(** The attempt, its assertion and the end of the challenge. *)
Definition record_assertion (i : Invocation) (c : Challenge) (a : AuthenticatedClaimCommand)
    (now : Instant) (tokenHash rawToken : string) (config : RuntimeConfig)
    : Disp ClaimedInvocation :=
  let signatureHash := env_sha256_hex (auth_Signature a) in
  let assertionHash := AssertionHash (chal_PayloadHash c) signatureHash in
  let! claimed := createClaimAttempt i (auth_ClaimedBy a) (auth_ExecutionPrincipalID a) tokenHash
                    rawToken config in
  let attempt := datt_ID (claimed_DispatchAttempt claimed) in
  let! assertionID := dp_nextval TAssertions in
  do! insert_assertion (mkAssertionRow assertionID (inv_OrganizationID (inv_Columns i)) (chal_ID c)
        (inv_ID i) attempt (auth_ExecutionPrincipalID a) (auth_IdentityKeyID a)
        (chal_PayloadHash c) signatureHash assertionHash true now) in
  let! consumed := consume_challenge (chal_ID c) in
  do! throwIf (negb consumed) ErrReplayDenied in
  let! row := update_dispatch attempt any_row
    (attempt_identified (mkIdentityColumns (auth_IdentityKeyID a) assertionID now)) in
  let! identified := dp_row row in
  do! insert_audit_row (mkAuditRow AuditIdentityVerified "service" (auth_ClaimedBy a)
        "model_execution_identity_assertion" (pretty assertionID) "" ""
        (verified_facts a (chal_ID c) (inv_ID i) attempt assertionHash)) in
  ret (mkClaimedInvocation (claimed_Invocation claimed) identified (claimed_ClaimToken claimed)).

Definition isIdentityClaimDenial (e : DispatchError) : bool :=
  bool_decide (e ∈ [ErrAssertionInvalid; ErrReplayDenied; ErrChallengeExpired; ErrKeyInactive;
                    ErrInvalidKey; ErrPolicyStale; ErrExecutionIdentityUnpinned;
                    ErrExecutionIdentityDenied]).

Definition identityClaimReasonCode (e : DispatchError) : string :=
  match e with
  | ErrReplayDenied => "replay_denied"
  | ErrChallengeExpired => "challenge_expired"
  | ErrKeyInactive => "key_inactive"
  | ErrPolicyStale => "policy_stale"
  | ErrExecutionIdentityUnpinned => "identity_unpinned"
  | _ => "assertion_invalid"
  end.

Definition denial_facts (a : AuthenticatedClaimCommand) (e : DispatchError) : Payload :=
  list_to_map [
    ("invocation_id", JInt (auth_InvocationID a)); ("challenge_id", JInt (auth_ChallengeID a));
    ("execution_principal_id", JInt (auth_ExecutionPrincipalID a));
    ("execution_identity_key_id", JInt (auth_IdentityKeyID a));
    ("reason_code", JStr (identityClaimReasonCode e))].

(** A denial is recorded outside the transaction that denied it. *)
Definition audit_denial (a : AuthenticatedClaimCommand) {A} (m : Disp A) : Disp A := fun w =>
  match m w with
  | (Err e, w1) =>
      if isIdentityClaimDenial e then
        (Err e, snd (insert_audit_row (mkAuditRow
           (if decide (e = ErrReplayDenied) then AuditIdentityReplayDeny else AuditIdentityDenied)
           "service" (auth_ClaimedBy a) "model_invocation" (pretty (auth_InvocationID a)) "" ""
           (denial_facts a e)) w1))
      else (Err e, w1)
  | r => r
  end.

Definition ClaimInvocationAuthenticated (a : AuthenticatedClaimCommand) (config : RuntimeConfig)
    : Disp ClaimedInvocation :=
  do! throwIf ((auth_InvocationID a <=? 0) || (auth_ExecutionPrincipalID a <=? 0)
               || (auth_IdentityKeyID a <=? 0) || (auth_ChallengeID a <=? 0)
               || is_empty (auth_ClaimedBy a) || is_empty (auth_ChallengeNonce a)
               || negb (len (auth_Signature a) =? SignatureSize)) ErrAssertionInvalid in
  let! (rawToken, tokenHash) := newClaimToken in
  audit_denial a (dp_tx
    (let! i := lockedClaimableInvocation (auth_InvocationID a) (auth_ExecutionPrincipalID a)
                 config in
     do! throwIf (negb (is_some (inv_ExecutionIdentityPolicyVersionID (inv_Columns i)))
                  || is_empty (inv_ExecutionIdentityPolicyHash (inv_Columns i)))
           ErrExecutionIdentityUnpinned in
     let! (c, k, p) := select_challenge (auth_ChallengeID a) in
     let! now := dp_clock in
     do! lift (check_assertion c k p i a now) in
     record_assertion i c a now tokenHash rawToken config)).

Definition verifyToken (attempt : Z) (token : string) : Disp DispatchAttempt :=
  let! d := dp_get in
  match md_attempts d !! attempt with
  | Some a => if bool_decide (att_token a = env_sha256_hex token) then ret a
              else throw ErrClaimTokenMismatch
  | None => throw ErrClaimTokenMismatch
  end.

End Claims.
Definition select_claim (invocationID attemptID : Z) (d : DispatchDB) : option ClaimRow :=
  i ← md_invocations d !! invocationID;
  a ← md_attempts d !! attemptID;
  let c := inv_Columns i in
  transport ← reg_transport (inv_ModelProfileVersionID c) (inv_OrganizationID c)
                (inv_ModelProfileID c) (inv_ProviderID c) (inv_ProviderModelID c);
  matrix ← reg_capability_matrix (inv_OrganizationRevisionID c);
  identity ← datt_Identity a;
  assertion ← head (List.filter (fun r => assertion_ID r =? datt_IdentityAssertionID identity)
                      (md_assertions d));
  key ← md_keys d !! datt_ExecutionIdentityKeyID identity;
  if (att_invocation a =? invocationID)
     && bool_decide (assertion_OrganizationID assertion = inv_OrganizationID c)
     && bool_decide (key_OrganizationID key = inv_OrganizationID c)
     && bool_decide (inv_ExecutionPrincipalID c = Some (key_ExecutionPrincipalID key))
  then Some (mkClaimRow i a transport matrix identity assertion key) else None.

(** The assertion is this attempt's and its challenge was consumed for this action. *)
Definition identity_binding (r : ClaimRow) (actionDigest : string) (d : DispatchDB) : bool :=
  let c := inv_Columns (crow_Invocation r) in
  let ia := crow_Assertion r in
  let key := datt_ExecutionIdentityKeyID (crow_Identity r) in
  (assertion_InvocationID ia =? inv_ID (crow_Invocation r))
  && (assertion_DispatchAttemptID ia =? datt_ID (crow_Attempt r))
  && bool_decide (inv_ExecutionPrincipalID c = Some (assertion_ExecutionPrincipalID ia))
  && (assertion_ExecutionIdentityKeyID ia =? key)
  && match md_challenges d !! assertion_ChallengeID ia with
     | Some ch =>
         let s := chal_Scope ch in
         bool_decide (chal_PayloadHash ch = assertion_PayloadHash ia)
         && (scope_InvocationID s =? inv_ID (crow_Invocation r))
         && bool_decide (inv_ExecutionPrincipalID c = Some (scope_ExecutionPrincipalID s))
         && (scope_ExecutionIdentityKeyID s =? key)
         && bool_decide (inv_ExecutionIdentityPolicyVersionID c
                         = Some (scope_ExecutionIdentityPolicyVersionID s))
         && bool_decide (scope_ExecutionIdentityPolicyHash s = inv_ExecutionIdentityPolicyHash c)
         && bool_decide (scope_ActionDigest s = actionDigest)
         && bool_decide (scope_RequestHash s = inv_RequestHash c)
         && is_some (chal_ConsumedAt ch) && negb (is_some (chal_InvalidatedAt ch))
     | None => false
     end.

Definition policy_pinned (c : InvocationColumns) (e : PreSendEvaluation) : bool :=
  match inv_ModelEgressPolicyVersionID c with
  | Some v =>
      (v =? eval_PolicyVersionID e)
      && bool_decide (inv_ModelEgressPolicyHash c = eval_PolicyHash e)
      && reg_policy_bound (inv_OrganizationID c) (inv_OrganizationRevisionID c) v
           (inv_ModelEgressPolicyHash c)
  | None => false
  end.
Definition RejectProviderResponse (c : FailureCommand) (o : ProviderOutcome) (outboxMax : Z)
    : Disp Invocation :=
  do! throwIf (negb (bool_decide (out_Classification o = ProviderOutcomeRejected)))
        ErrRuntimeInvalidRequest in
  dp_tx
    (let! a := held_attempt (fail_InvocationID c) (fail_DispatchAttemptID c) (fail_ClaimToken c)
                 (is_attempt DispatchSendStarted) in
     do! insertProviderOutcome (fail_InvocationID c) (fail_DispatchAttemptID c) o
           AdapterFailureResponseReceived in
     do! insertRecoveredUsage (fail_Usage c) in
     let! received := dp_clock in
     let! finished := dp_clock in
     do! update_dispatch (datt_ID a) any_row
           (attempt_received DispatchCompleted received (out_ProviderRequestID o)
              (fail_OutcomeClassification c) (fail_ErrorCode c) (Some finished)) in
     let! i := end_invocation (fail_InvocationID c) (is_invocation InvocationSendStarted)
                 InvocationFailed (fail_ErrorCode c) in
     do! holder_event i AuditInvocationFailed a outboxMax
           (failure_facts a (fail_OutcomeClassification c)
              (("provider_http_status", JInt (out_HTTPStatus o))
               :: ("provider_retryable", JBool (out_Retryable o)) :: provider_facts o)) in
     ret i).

■ **Try it**
Keep both end lines and retype everything in the records above from the line containing "do! insertRecoveredUsage (fail_Usage" through the line containing "InvocationFailed (fail_ErrorCode c)", exactly, with nothing else.

■ **Response to this task**
     do! insertRecoveredUsage (fail_Usage c) in
     let! received := dp_clock in
     let! finished := dp_clock in
     do! update_dispatch (datt_ID a) any_row
           (attempt_received DispatchCompleted received (out_ProviderRequestID o)
              (fail_OutcomeClassification c) (fail_ErrorCode c) (Some finished)) in
     let! i := end_invocation (fail_InvocationID c) (is_invocation InvocationSendStarted)
                 InvocationFailed (fail_ErrorCode c) in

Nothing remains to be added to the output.